### WORK INSTRUCTION
Send back the entries exactly as they were given.

=== Section Start ===

(** * AeroSyn-Sim core: a shallow embedding and its verified properties

    The simulation core of the drone-swarm simulator (fire grid, RF path
    loss, battery and payload, DETM transmission gate, distributed observer,
    drone agents and the tick loop) is embedded as Rocq functions, one module
    per Python source file.

    Conventions of the embedding:
    - a Python [float] is an exact real number ([R]); a Python [int] that
      counts ticks, microseconds or grid coordinates is a [Z];
    - an object mutated in place becomes a record passed in and returned;
    - a [dict] keyed by drone id is a [gmap Z _]; a [dict] whose iteration
      order is observable is an association list in insertion order;
    - an operation that can raise returns a [result]; [None] is [option];
    - a seeded [numpy.random.RandomState] is a seed and a draw counter over a
      fixed generator function; constructing one raises [ValueError] for a
      seed outside [0, 2**32 - 1], and so does a normal draw with a negative
      scale; the process-global [random] module, which nobody seeds, is a
      separate stream that no seed determines. *)

From Stdlib Require Import Reals Lra Lia ZArith List Ascii.
From stdpp Require Import gmap strings.
Import ListNotations.
Open Scope R_scope.

(* ===================================================================== *)
(** * Part I: the embedding                                               *)
(* ===================================================================== *)

(** ** Python prelude *)

#[global] Instance Rlt_decision (x y : R) : Decision (x < y) := Rlt_dec x y.
#[global] Instance Rle_decision (x y : R) : Decision (x <= y) := Rle_dec x y.
#[global] Instance Req_decision : EqDecision R := Req_dec_T.

(** Exceptions the modelled code can raise. *)
Inductive PyErr := ZeroDivisionError | ValueError | KeyError | AttributeError.

Inductive result (A : Type) : Type :=
| Ok (a : A)
| Raise (e : PyErr).
Arguments Ok {A} a.
Arguments Raise {A} e.

#[global] Instance result_ret : MRet result := fun A a => Ok a.
#[global] Instance result_bind : MBind result := fun A B k c =>
  match c with
  | Ok a => k a
  | Raise e => Raise e
  end.

(** [x / y] on floats: raises [ZeroDivisionError] when [y] is zero. *)
Definition fdiv (x y : R) : result R :=
  if decide (y = 0) then Raise ZeroDivisionError else Ok (x / y).

(** [math.log10]: raises [ValueError] outside the positive reals. *)
Definition math_log10 (x : R) : result R :=
  if decide (0 < x) then Ok (ln x / ln 10) else Raise ValueError.

(** [int(x)] on a float truncates toward zero. *)
Definition py_int (x : R) : Z :=
  if decide (0 <= x) then Int_part x else (- Int_part (- x))%Z.

(** [x % m] on floats for a positive modulus [m]: the result lies in [0, m). *)
Definition fmod (x m : R) : R := x - IZR (Int_part (x / m)) * m.

(** A float that may be [float('inf')]. *)
Inductive xfloat := Finite (r : R) | PosInf.

(** ** constants.py *)

Module constants.

Definition SIM_TICK_RATE_HZ : R := 100.
Definition SIM_TICK_PERIOD_S : R := 1.0 / SIM_TICK_RATE_HZ.
Definition SIM_TICK_PERIOD_US : Z := py_int (SIM_TICK_PERIOD_S * 1e6).

Definition BATTERY_CAPACITY_MAH : R := 5000.
Definition BATTERY_VOLTAGE_V : R := 14.8.
Definition MAX_HOVER_TIME_S : R := 1200.
Definition ENERGY_DRAIN_PER_METER : R := 0.08.
Definition ENERGY_DRAIN_HOVER_PER_SEC : R := 0.0001.
Definition BATTERY_MIN_PERCENT : R := 20.0.
Definition MAX_PAYLOAD_UNITS : R := 40.
Definition PAYLOAD_DRAIN_PER_SUPPRESSION : R := 1.0.

Definition DETM_ETA0 : R := 0.5.
Definition DETM_LAMBDA : R := 0.1.
Definition DETM_MIN_ETA : R := 0.01.

Definition BASE_PACKET_LOSS_PROBABILITY : R := 0.05.
Definition RSSI_PACKET_LOSS_THRESHOLD_DBM : R := -100.
Definition REFERENCE_DISTANCE_M : R := 1.0.
Definition PATH_LOSS_EXPONENT : R := 3.0.
Definition REFERENCE_RSSI_DBM : R := -40.
Definition RICE_K_FACTOR : R := 8.0.
Definition FADING_STD_DB : R := 2.0.
Definition SENSITIVITY_DBM : R := -110.
Definition MAX_RSSI_DBM : R := 0.
Definition BASE_LATENCY_MS : R := 5.
Definition LATENCY_RSSI_SCALE : R := 50.

Definition FIRE_GRID_WIDTH : Z := 100.
Definition FIRE_GRID_HEIGHT : Z := 100.
Definition FIRE_CELL_SIZE_M : R := 10.
Definition FIRE_SPREAD_RATE_BASE_MPM : R := 500.0.
Definition FIRE_SPREAD_RATE_WIND_SCALE : R := 2.0.
Definition WIND_SPEED_MS : R := 5.0.
Definition WIND_DIRECTION_DEG : R := 45.
Definition FUEL_DENSITY_FACTOR : R := 1.0.
Definition SUPPRESSION_EFFECTIVENESS : R := 0.9.
Definition INTENSITY_DECAY_FACTOR : R := 0.95.
Definition FIRE_INTENSITY_THRESHOLD_DETECTABLE : R := 0.1.
Definition FIRE_INTENSITY_IGNITION : R := 0.5.

Inductive DroneState :=
| IDLE | SEARCH | SUPPRESS | RETURN_TO_LAUNCH | RETURN_TO_DOCK | FORMATION.

Inductive DroneType := LEADER | FOLLOWER.

(** [max(min_val, min(max_val, value))] *)
Definition clamp (value min_val max_val : R) : R :=
  Rmax min_val (Rmin max_val value).

End constants.

(** ** energy_model.py *)

Module energy_model.
Import constants.

Record BatteryState := {
  battery_percent : R;
  battery_mah_remaining : R;
  battery_energy_wh : R;
  voltage_v : R;
  time_to_empty_s : xfloat;
  critical : bool;
  depleted : bool
}.

Record PayloadState := {
  ps_payload_units : R;
  ps_max_payload_units : R;
  payload_percent : R;
  empty : bool
}.

Record BatteryModel := {
  capacity_mah : R;
  nominal_voltage_v : R;
  total_energy_wh : R;
  remaining_energy_wh : R;
  nominal_drain_rate : R
}.

Definition set_remaining (b : BatteryModel) (e : R) : BatteryModel :=
  {| capacity_mah := capacity_mah b;
     nominal_voltage_v := nominal_voltage_v b;
     total_energy_wh := total_energy_wh b;
     remaining_energy_wh := e;
     nominal_drain_rate := nominal_drain_rate b |}.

=== Section End ===

### RESULT FOR THIS TASK
(** * AeroSyn-Sim core: a shallow embedding and its verified properties

    The simulation core of the drone-swarm simulator (fire grid, RF path
    loss, battery and payload, DETM transmission gate, distributed observer,
    drone agents and the tick loop) is embedded as Rocq functions, one module
    per Python source file.

    Conventions of the embedding:
    - a Python [float] is an exact real number ([R]); a Python [int] that
      counts ticks, microseconds or grid coordinates is a [Z];
    - an object mutated in place becomes a record passed in and returned;
    - a [dict] keyed by drone id is a [gmap Z _]; a [dict] whose iteration
      order is observable is an association list in insertion order;
    - an operation that can raise returns a [result]; [None] is [option];
    - a seeded [numpy.random.RandomState] is a seed and a draw counter over a
      fixed generator function; constructing one raises [ValueError] for a
      seed outside [0, 2**32 - 1], and so does a normal draw with a negative
      scale; the process-global [random] module, which nobody seeds, is a
      separate stream that no seed determines. *)

From Stdlib Require Import Reals Lra Lia ZArith List Ascii.
From stdpp Require Import gmap strings.
Import ListNotations.
Open Scope R_scope.

(* ===================================================================== *)
(** * Part I: the embedding                                               *)
(* ===================================================================== *)

(** ** Python prelude *)

#[global] Instance Rlt_decision (x y : R) : Decision (x < y) := Rlt_dec x y.
#[global] Instance Rle_decision (x y : R) : Decision (x <= y) := Rle_dec x y.
#[global] Instance Req_decision : EqDecision R := Req_dec_T.

(** Exceptions the modelled code can raise. *)
Inductive PyErr := ZeroDivisionError | ValueError | KeyError | AttributeError.

Inductive result (A : Type) : Type :=
| Ok (a : A)
| Raise (e : PyErr).
Arguments Ok {A} a.
Arguments Raise {A} e.

#[global] Instance result_ret : MRet result := fun A a => Ok a.
#[global] Instance result_bind : MBind result := fun A B k c =>
  match c with
  | Ok a => k a
  | Raise e => Raise e
  end.

(** [x / y] on floats: raises [ZeroDivisionError] when [y] is zero. *)
Definition fdiv (x y : R) : result R :=
  if decide (y = 0) then Raise ZeroDivisionError else Ok (x / y).

(** [math.log10]: raises [ValueError] outside the positive reals. *)
Definition math_log10 (x : R) : result R :=
  if decide (0 < x) then Ok (ln x / ln 10) else Raise ValueError.

(** [int(x)] on a float truncates toward zero. *)
Definition py_int (x : R) : Z :=
  if decide (0 <= x) then Int_part x else (- Int_part (- x))%Z.

(** [x % m] on floats for a positive modulus [m]: the result lies in [0, m). *)
Definition fmod (x m : R) : R := x - IZR (Int_part (x / m)) * m.

(** A float that may be [float('inf')]. *)
Inductive xfloat := Finite (r : R) | PosInf.

(** ** constants.py *)

Module constants.

Definition SIM_TICK_RATE_HZ : R := 100.
Definition SIM_TICK_PERIOD_S : R := 1.0 / SIM_TICK_RATE_HZ.
Definition SIM_TICK_PERIOD_US : Z := py_int (SIM_TICK_PERIOD_S * 1e6).

Definition BATTERY_CAPACITY_MAH : R := 5000.
Definition BATTERY_VOLTAGE_V : R := 14.8.
Definition MAX_HOVER_TIME_S : R := 1200.
Definition ENERGY_DRAIN_PER_METER : R := 0.08.
Definition ENERGY_DRAIN_HOVER_PER_SEC : R := 0.0001.
Definition BATTERY_MIN_PERCENT : R := 20.0.
Definition MAX_PAYLOAD_UNITS : R := 40.
Definition PAYLOAD_DRAIN_PER_SUPPRESSION : R := 1.0.

Definition DETM_ETA0 : R := 0.5.
Definition DETM_LAMBDA : R := 0.1.
Definition DETM_MIN_ETA : R := 0.01.

Definition BASE_PACKET_LOSS_PROBABILITY : R := 0.05.
Definition RSSI_PACKET_LOSS_THRESHOLD_DBM : R := -100.
Definition REFERENCE_DISTANCE_M : R := 1.0.
Definition PATH_LOSS_EXPONENT : R := 3.0.
Definition REFERENCE_RSSI_DBM : R := -40.
Definition RICE_K_FACTOR : R := 8.0.
Definition FADING_STD_DB : R := 2.0.
Definition SENSITIVITY_DBM : R := -110.
Definition MAX_RSSI_DBM : R := 0.
Definition BASE_LATENCY_MS : R := 5.
Definition LATENCY_RSSI_SCALE : R := 50.

Definition FIRE_GRID_WIDTH : Z := 100.
Definition FIRE_GRID_HEIGHT : Z := 100.
Definition FIRE_CELL_SIZE_M : R := 10.
Definition FIRE_SPREAD_RATE_BASE_MPM : R := 500.0.
Definition FIRE_SPREAD_RATE_WIND_SCALE : R := 2.0.
Definition WIND_SPEED_MS : R := 5.0.
Definition WIND_DIRECTION_DEG : R := 45.
Definition FUEL_DENSITY_FACTOR : R := 1.0.
Definition SUPPRESSION_EFFECTIVENESS : R := 0.9.
Definition INTENSITY_DECAY_FACTOR : R := 0.95.
Definition FIRE_INTENSITY_THRESHOLD_DETECTABLE : R := 0.1.
Definition FIRE_INTENSITY_IGNITION : R := 0.5.

Inductive DroneState :=
| IDLE | SEARCH | SUPPRESS | RETURN_TO_LAUNCH | RETURN_TO_DOCK | FORMATION.

Inductive DroneType := LEADER | FOLLOWER.

(** [max(min_val, min(max_val, value))] *)
Definition clamp (value min_val max_val : R) : R :=
  Rmax min_val (Rmin max_val value).

End constants.

(** ** energy_model.py *)

Module energy_model.
Import constants.

Record BatteryState := {
  battery_percent : R;
  battery_mah_remaining : R;
  battery_energy_wh : R;
  voltage_v : R;
  time_to_empty_s : xfloat;
  critical : bool;
  depleted : bool
}.

Record PayloadState := {
  ps_payload_units : R;
  ps_max_payload_units : R;
  payload_percent : R;
  empty : bool
}.

Record BatteryModel := {
  capacity_mah : R;
  nominal_voltage_v : R;
  total_energy_wh : R;
  remaining_energy_wh : R;
  nominal_drain_rate : R
}.

Definition set_remaining (b : BatteryModel) (e : R) : BatteryModel :=
  {| capacity_mah := capacity_mah b;
     nominal_voltage_v := nominal_voltage_v b;
     total_energy_wh := total_energy_wh b;
     remaining_energy_wh := e;
     nominal_drain_rate := nominal_drain_rate b |}.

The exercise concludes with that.